Evaluating Adjective-Noun Compositionality in LLMs: Functional vs Representational Perspectives

This paper evaluates adjective-noun compositionality in large language models using both functional and representational approaches, revealing a significant divergence where models successfully develop compositional internal representations but fail to consistently translate them into functional task success.

Ruchira Dhar, Qiwei Peng, Anders Søgaard

Published Thu, 12 Ma
📖 5 min read🧠 Deep dive

Imagine you are trying to figure out if a new, super-smart robot chef truly understands cooking, or if it's just a master of mimicry.

This paper is about testing Large Language Models (LLMs)—the AI brains behind tools like ChatGPT—to see if they really understand how words combine to create new meanings. Specifically, the authors looked at Adjective-Noun combinations (like "red car" or "alleged thief").

Here is the story of their investigation, explained with some kitchen analogies.

The Big Question: Does the Robot Know or Just Guess?

In human language, we are "compositional." This means we can take simple parts (like "red" and "car") and combine them to understand a new thing ("red car") without having memorized that specific phrase before. We know that a "red car" is still a car.

But does the AI do this? Or is it just a giant autocomplete machine that guesses the next word based on patterns it saw in its training data?

The researchers decided to test the AI using two different "flashlights" to see what was really going on inside the robot's brain.

Flashlight 1: The "Performance Test" (Functional View)

The Analogy: Imagine asking the robot chef to cook a dish. You give it a recipe: "Make a 'red car'." If it serves you a red car, you say, "Good job!" If it serves you a blue truck, you say, "Fail."

This is what the researchers call Functional Evaluation. They asked the AI to solve logic puzzles:

  • Substitutivity: If "The runner set a record" is true, is "The runner set a new record" also true? (Yes, because "new" just adds detail).
  • Systematicity: If a "red car" is a "car," and a "car" is a "vehicle," is a "red car" a "red vehicle"?
  • Overgeneralization: If a "trench coat" is a type of coat, is a "turncoat" (a traitor) also a type of coat? (No! The AI should know the difference).
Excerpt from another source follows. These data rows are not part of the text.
(** A pass that continues has found the counter below the bound; it adds
    one to the counter and installs a parsed length as the new bound. *)
Lemma component_pass_next (s s' : loop_state) :
  component_pass size_bits s = inl s' ->
  loop_i s < loop_value s /\
  loop_i s' = u64 (loop_i s + 1) /\
  0 <= loop_value s' < 2 ^ 32.
Proof.
  unfold component_pass.
  destruct (Z.leb_spec (loop_value s) (loop_i s)) as [|Hlt]; [discriminate|].
  destruct (cbor_parse_header (loop_parser s)) as [[[p1 mt] klen]|]; [|discriminate].
  destruct (negb (mt =? 3)); [discriminate|].
  destruct (cbor_parse_header (skip size_bits p1 klen)) as [[[p2 mt2] vlen]|] eqn:H2;
    [|discriminate].
  intros [= <-]. cbn [loop_i loop_value].
  split; [exact Hlt|]. split; [reflexivity|].
  exact (cbor_parse_header_value _ _ _ _ H2).
Qed.

Lemma component_pass_ended (depth : nat) (s : loop_state) (r : loop_result) :
  component_pass size_bits s = inr r -> component_passes size_bits depth s = inr r.
Proof.
  intros H. induction depth as [|depth IH]; cbn [component_passes]; [exact H|].
  now rewrite IH.
Qed.

Lemma component_passes_ended (depth depth' : nat) (s : loop_state) (r : loop_result) :
  (depth <= depth')%nat ->
  component_passes size_bits depth s = inr r ->
  component_passes size_bits depth' s = inr r.
Proof.
  intros Hle H. induction Hle as [|depth' _ IH]; [exact H|].
  cbn [component_passes]. now rewrite IH.
Qed.

(** [2 ^ depth] passes that all continue have raised the counter by
    [2 ^ depth], and the counter has not passed 2^32. *)
Lemma component_passes_count (depth : nat) :
  forall s s' : loop_state,
    0 <= loop_i s -> loop_value s < 2 ^ 32 ->
    component_passes size_bits depth s = inl s' ->
    loop_i s' = loop_i s + 2 ^ Z.of_nat depth /\
    loop_i s' <= 2 ^ 32 /\
    loop_value s' < 2 ^ 32.
Proof.
  induction depth as [|depth IH]; intros s s' Hi Hv H.
  - cbn [component_passes] in H.
    apply component_pass_next in H as (Hlt & Hnext & Hbound).
    assert (Hu : u64 (loop_i s + 1) = loop_i s + 1).
    { unfold u64. apply Z.mod_small. lia. }
    rewrite Hu in Hnext. change (2 ^ Z.of_nat 0) with 1. lia.
  - cbn [component_passes] in H.
    destruct (component_passes size_bits depth s) as [s1|r] eqn:H1; [|discriminate].
    destruct (IH s s1 Hi Hv H1) as (Hi1 & _ & Hv1).
    assert (Hpos : 0 < 2 ^ Z.of_nat depth) by (apply Z.pow_pos_nonneg; lia).
    destruct (IH s1 s' ltac:(lia) Hv1 H) as (Hi2 & Hle & Hv2).
    rewrite Nat2Z.inj_succ, Z.pow_succ_r by lia. lia.
Qed.
(** * MMAR resolver: descriptor lookup, nested configuration search and
      the configuration-source fallback of [load_from_mmar]

    Shallow embedding of [monai/apps/mmars/mmars.py] and
    [monai/apps/mmars/model_desc.py].

    - Python objects that the code inspects are values of [value]: [None],
      booleans, integers, strings, lists and string-keyed dictionaries.
      A dictionary is an association list in insertion order; a Python
      dictionary never holds a key twice, which [wf_value] records.
    - [_get_val] is a total function on dictionaries; [_get_val_obj] adds
      what Python does when the searched object is not a mapping.
    - [load_from_mmar] runs in a small error-and-log monad [M]: the external
      collaborators (download, deserializers, file system, class registry,
      constructors) are oracles of an environment record [Env], and every
      call to one of them is recorded as an [event].
    - Strings are sequences of code points below 256. *)

From Stdlib Require Import List String Ascii ZArith Bool Arith Lia.
Import ListNotations.
#[local] Set Warnings "-register-all".
Local Open Scope string_scope.
Local Open Scope list_scope.

(** ** Python values *)

Inductive value : Type :=
| VNone
| VBool (b : bool)
| VInt (z : Z)
| VStr (s : string)
| VList (l : list value)
| VDict (d : list (string * value)).

(** A dictionary with string keys, in insertion order. *)
Definition dict : Type := list (string * value).

(** [key in d] *)
Fixpoint contains (key : string) (d : dict) : bool :=
  match d with
  | [] => false
  | (k, _) :: d' => if String.eqb key k then true else contains key d'
  end.

(** [d[key]] when [key in d], [d.get(key)] in general. *)
Fixpoint getitem (key : string) (d : dict) : option value :=
  match d with
  | [] => None
  | (k, v) :: d' => if String.eqb key k then Some v else getitem key d'
  end.

(** [d.get(key, default)] *)
Definition get_default (key : string) (d : dict) (default : value) : value :=
  match getitem key d with
  | Some v => v
  | None => default
  end.

(** [isinstance(v, Mapping)] *)
Definition is_mapping (v : value) : bool :=
  match v with
  | VDict _ => true
  | _ => false
  end.

(** [v is None] *)
Definition is_None (v : value) : bool :=
  match v with
  | VNone => true
  | _ => false
  end.

(** Truth value of an object, as tested by [if v] and [not v]. *)
Definition truthy (v : value) : bool :=
  match v with
  | VNone => false
  | VBool b => b
  | VInt z => negb (Z.eqb z 0)
  | VStr s => negb (String.eqb s "")
  | VList l => match l with [] => false | _ => true end
  | VDict d => match d with [] => false | _ => true end
  end.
The Result: The results were messy. Sometimes the AI got it right. But surprisingly, when the researchers made the AI "smarter" (by making it bigger or teaching it to follow instructions better), it actually got worse at some of these logic puzzles. It was like giving the chef a bigger kitchen and better tools, but they started burning the toast more often.

Flashlight 2: The "Brain Scan" (Representational View)

The Analogy: Now, imagine we don't just watch what the chef serves, but we put the chef under an MRI machine while they are thinking. We look at their brain activity to see if they are actually processing the ingredients correctly.

This is Representational Evaluation. The researchers looked inside the AI's "neurons" (its internal math states) to see if the concept of "red car" was being built correctly from "red" + "car," even if the AI didn't say the right answer out loud.

The Result: This is where it gets shocking. The "brain scan" showed that the AI was actually building the concepts correctly! The internal math showed a perfect understanding of how adjectives and nouns fit together. The "ingredients" were being mixed perfectly in the bowl.

The Great Divergence: The "Silent Genius"

Here is the twist: The AI knew the answer in its head, but failed to say it out loud.

  • Inside the brain: The AI had a perfect, logical map of how words combine.
  • Outside the mouth: The AI often gave the wrong answer when asked to perform the task.

It's like a brilliant student who understands the math perfectly during a test but gets so nervous they write down the wrong number. Or a chef who knows exactly how to make a soufflé but accidentally knocks the tray over before serving it.

Why Does This Matter?

The paper concludes that we can't just look at how well an AI performs a task (the "output") to judge if it's smart. We also have to look at how it thinks (the "internal state").

If we only look at the output, we might think the AI is failing at logic. But if we look inside, we see it actually has the logic; it just struggles to translate that logic into a final answer, especially when we make the models bigger or change how they are trained.

The Takeaway

The authors are telling us: Don't just judge a book by its cover (or a robot by its output).

To truly understand if AI is "compositional" (able to build complex meanings from simple parts), we need to use both flashlights:

  1. Functional: Can it do the job?
  2. Representational: Does it actually understand the job while doing it?

If we only use one, we get a confusing picture. But when we use both, we see that these AI models are often "silent geniuses"—they understand the rules of language deep down, even if they stumble when trying to show it off.